Losing a parent that you have been close to can also leave a gap in your life. It can be traumatic because they were the glue that kept you from falling apart. This was true when my dad died. I still deal with his loss every day. I don’t want to forget what he sounded like. I’m starting to forget how he looked. I remember his impact on people and myself. I go through life now, asking myself if what I’m doing would make him proud. Losing him changed me. I’m aware of how I present myself to the world and become more demure in many ways. I’ve also become more polished in others. I’m learning to fight for what I want while figuring out who I am. That’s not always an easy journey.
The point I’m making is simple. When we go through traumatic events, we make changes in our lives.

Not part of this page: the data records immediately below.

(** *** docs_list_drafts *)

(** The loop over [Object.entries(registry.drafts)]; the order of the
    entries is that of the map, not the insertion order of the object. *)
Fixpoint listDraftLines (entries : list (string * DraftInfo)) : Tool (list string) :=
  match entries with
  | [] => ret []
  | (id, info) :: rest =>
      let* base := getDocsBasePath in
      let draftPath := path_join [base; id; "draft.md"] in
      let* present := existsSync draftPath in
      let st := if present then status_text (status info) else "missing" in
      let* more := listDraftLines rest in
      ret ([ id;
             "  Title: " +:+ title info;
             "  Preset: " +:+ preset info;
             "  Status: " +:+ st;
             "  Modified: " +:+ Js.before "T" (last_modified info);
             "  Path: " +:+ draftPath;
             "" ] ++ more)%list
  end.

Definition docs_list_drafts : Tool string :=
  let* registry := readRegistry in
  let entries := map_to_list (drafts registry) in
  if (length entries =? 0)%nat
  then ret "No active drafts. Create one with docs_draft."
  else
    let* lines := listDraftLines entries in
    ret (Js.join Js.nl (["Active document drafts:"; ""] ++ lines)%list).

(** *** docs_compile *)

Definition quoted (s : string) : string :=
  String (ascii_of_nat 34) s +:+ String (ascii_of_nat 34) "".

(** The metadata overrides: only the truthy arguments become keys. *)
Definition compileMetadata (args : CompileArgs) : list (string * option string) :=
  filter (λ kv, Js.truthy kv.2 = true)
    [ ("author", author args); ("date", date args);
      ("subtitle", subtitle args); ("abstract", abstract args);
      ("keywords", keywords args) ].

(** School report specific variables for the logo option. *)
Definition logoVariables (lg : option string) (b : Builder) : Builder :=
  if Js.truthy lg then
    let assetsDir := userConfigDir rt +:+ "/assets" in
    let l := Js.render lg in
    if String.eqb l "sit" then
      call (BVariable "sit-logo" (assetsDir +:+ "/sit-logo.png"))
        (call (BVariable "logo-mode" "single") b)
    else if String.eqb l "uofg" then
      call (BVariable "uofg-logo" (assetsDir +:+ "/uofg-logo.png"))
        (call (BVariable "logo-mode" "single") b)
    else if String.eqb l "both" then
      call (BVariable "uofg-logo" (assetsDir +:+ "/uofg-logo.png"))
        (call (BVariable "sit-logo" (assetsDir +:+ "/sit-logo.png"))
           (call (BVariable "logo-mode" "both") b))
    else b
  else b.

(** The builder calls of docs_compile between the template check and the
    authors table, in source order. *)
Definition compileBuilder (args : CompileArgs) (p : ResolvedPreset) (b : Builder)
    : Builder :=
  let b := call BListings (call (BApplyPreset p) b) in
  let metadata := compileMetadata args in
  let b := if (0 <? length metadata)%nat then call (BApplyMetadata metadata) b else b in
  let b := call_if (bibliography args) BBibliography b in
  let b := logoVariables (logo args) b in
  let b := call_if (course args) (BVariable "course") b in
  let b := call_if (project_title args) (BVariable "project-title") b in
  let b := call_if (group args) (BVariable "group") b in
  let b := call_if (version args) (BVariable "version") b in
  call_if (project_topic_id args) (BVariable "project-topic-id") b.

Definition authorYaml (a : Author) : list string :=
  (["  - name: " +:+ quoted (escapeYaml (author_name a))]
   ++ (if Js.truthy (sit_id a)
       then ["    sit-id: " +:+ quoted (escapeYaml (Js.render (sit_id a)))] else [])
   ++ (if Js.truthy (glasgow_id a)
       then ["    glasgow-id: " +:+ quoted (escapeYaml (Js.render (glasgow_id a)))]
       else []))%list.

(** [JSON.parse(args.authors)]; the thrown value is carried rendered. *)
Definition parseAuthors (text : string) : Tool (list Author) :=
  match JSON_parse_authors rt text with
  | inr l => ret l
  | inl e => throw e
  end.

(** Handle the authors table: returns the builder and the metadata file
    to clean up. *)
Definition authorsTable (args : CompileArgs) (draftDir : string) (b : Builder)
    : Tool (Builder * option string) :=
  if Js.truthy (authors args) then
    try_catch
      (let* authorsArray := parseAuthors (Js.render (authors args)) in
       let yamlLines := ("authors:" :: concat (map authorYaml authorsArray))%list in
       let* now := Date_now_ rt in
       let metaFile :=
         path_join [draftDir; "authors-" +:+ Js.Number_toString now +:+ ".yaml"] in
       let* _ := writeFileSync metaFile (Text (Js.join Js.nl yamlLines)) in
       ret (call (BMetadataFile metaFile) b, Some metaFile))
      (λ e, throw ("Invalid authors JSON: " +:+ e))
  else ret (b, None).

(** Cleanup of the metadata file; errors of the removal are ignored. *)
Definition cleanupMetaFile (metaFile : option string) : Tool unit :=
  match metaFile with
  | Some f =>
      let* present := existsSync f in
      when present
        (try_catch (let* _ := spawn rt (Argv ["rm"; "-f"; f]) in ret tt) (λ _, ret tt))
  | None => ret tt
  end.

Definition template_missing (p : ResolvedPreset) : bool :=
  Js.truthy (template_path (config p)) && negb (Js.truthy (resolved_template_path p)).

Definition template_not_found (p : ResolvedPreset) : string :=
  "Template '" +:+ Js.render (template_path (config p))
  +:+ "' not found. Use docs_templates_install.".

(** docs_compile from the point where the registry has been written:
    load the preset, build the command, execute it. *)
Definition compileDraft (args : CompileArgs) (draftInfo : DraftInfo)
    (draftDir draftPath : string) : Tool string :=
  let outputPath :=
    Js.or_else (output_path args) (path_join [draftDir; doc_id args +:+ ".pdf"]) in
  let* p := loadPreset rt ctx (preset draftInfo) (logo args) in
  let builder := call (BOutput outputPath) (call (BInput draftPath) pandoc) in
  if template_missing p then throw (template_not_found p)
  else
    let builder := compileBuilder args p builder in
    let* tbl := authorsTable args draftDir builder in
    let '(builder, metaFileToCleanup) := tbl in
    let* result := execute rt builder None in
    let* _ := cleanupMetaFile metaFileToCleanup in
    if negb (success result)
    then throw ("Compilation failed:" +:+ Js.nl +:+ Js.render (error result))
    else ret ("Compiled: " +:+ outputPath +:+ Js.nl
              +:+ "Document: " +:+ title draftInfo +:+ Js.nl
              +:+ "Preset: " +:+ preset draftInfo).

(** The entry after [draftInfo.last_modified = ...; draftInfo.status =
    "compiled"]. *)
Definition markCompiled (now : string) (d : DraftInfo) : DraftInfo :=
  {| title := title d; preset := preset d; created_at := created_at d;
     last_modified := now; source_markdown := source_markdown d;
     status := StCompiled |}.

Definition docs_compile (args : CompileArgs) : Tool string :=
  if negb (isValidDocId (doc_id args))
  then ret ("Invalid document ID format: " +:+ doc_id args)
  else
    let* registry := readRegistry in
    match drafts registry !! doc_id args with
    | None =>
        ret ("Draft not found: " +:+ doc_id args
             +:+ ". Use docs_list_drafts to see available drafts.")
    | Some draftInfo =>
        let* base := getDocsBasePath in
        let draftDir := path_join [base; doc_id args] in
        let draftPath := path_join [draftDir; "draft.md"] in
        let* present := existsSync draftPath in
        if negb present then ret ("Draft file missing: " +:+ draftPath)
        else
          let* now := new_Date_toISOString rt in
          let draftInfo := markCompiled now draftInfo in
          let registry :=
            {| drafts := <[doc_id args := draftInfo]> (drafts registry) |} in
          let* _ := writeRegistry registry in
          compileDraft args draftInfo draftDir draftPath
    end.

(** *** docs_delete_draft *)

Definition docs_delete_draft (docId : string) : Tool string :=
  if negb (isValidDocId docId)
  then ret ("Invalid document ID format: " +:+ docId)
  else
    let* registry := readRegistry in
    match drafts registry !! docId with
    | None => ret ("Draft not found: " +:+ docId)
    | Some _ =>
        let* base := getDocsBasePath in
        let draftDir := path_join [base; docId] in
        let* present := existsSync draftDir in
        let* _ := when present
                    (let* _ := spawn rt (Argv ["rm"; "-rf"; draftDir]) in ret tt) in
        let registry := {| drafts := delete docId (drafts registry) |} in
        let* _ := writeRegistry registry in
        ret ("Deleted draft: " +:+ docId)
    end.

Sometimes they are positive, and other times, they aren’t, but we are impacted by what has occurred. Assuming that we know and understand what a person is going through is dangerous. We can be empathetic without knowing it all. Listening to each other is a key component to helping one another. Communicating by talking to instead of talking at a person is another big help. Your journey is not the same as anyone else’s. That’s why it’s your journey. You aren’t alone in the trauma world. We all have had incidents that continue to affect us. Never feel like no one understands. Give people a chance to learn from you, and you might be amazed at what you absorb in knowledge from them.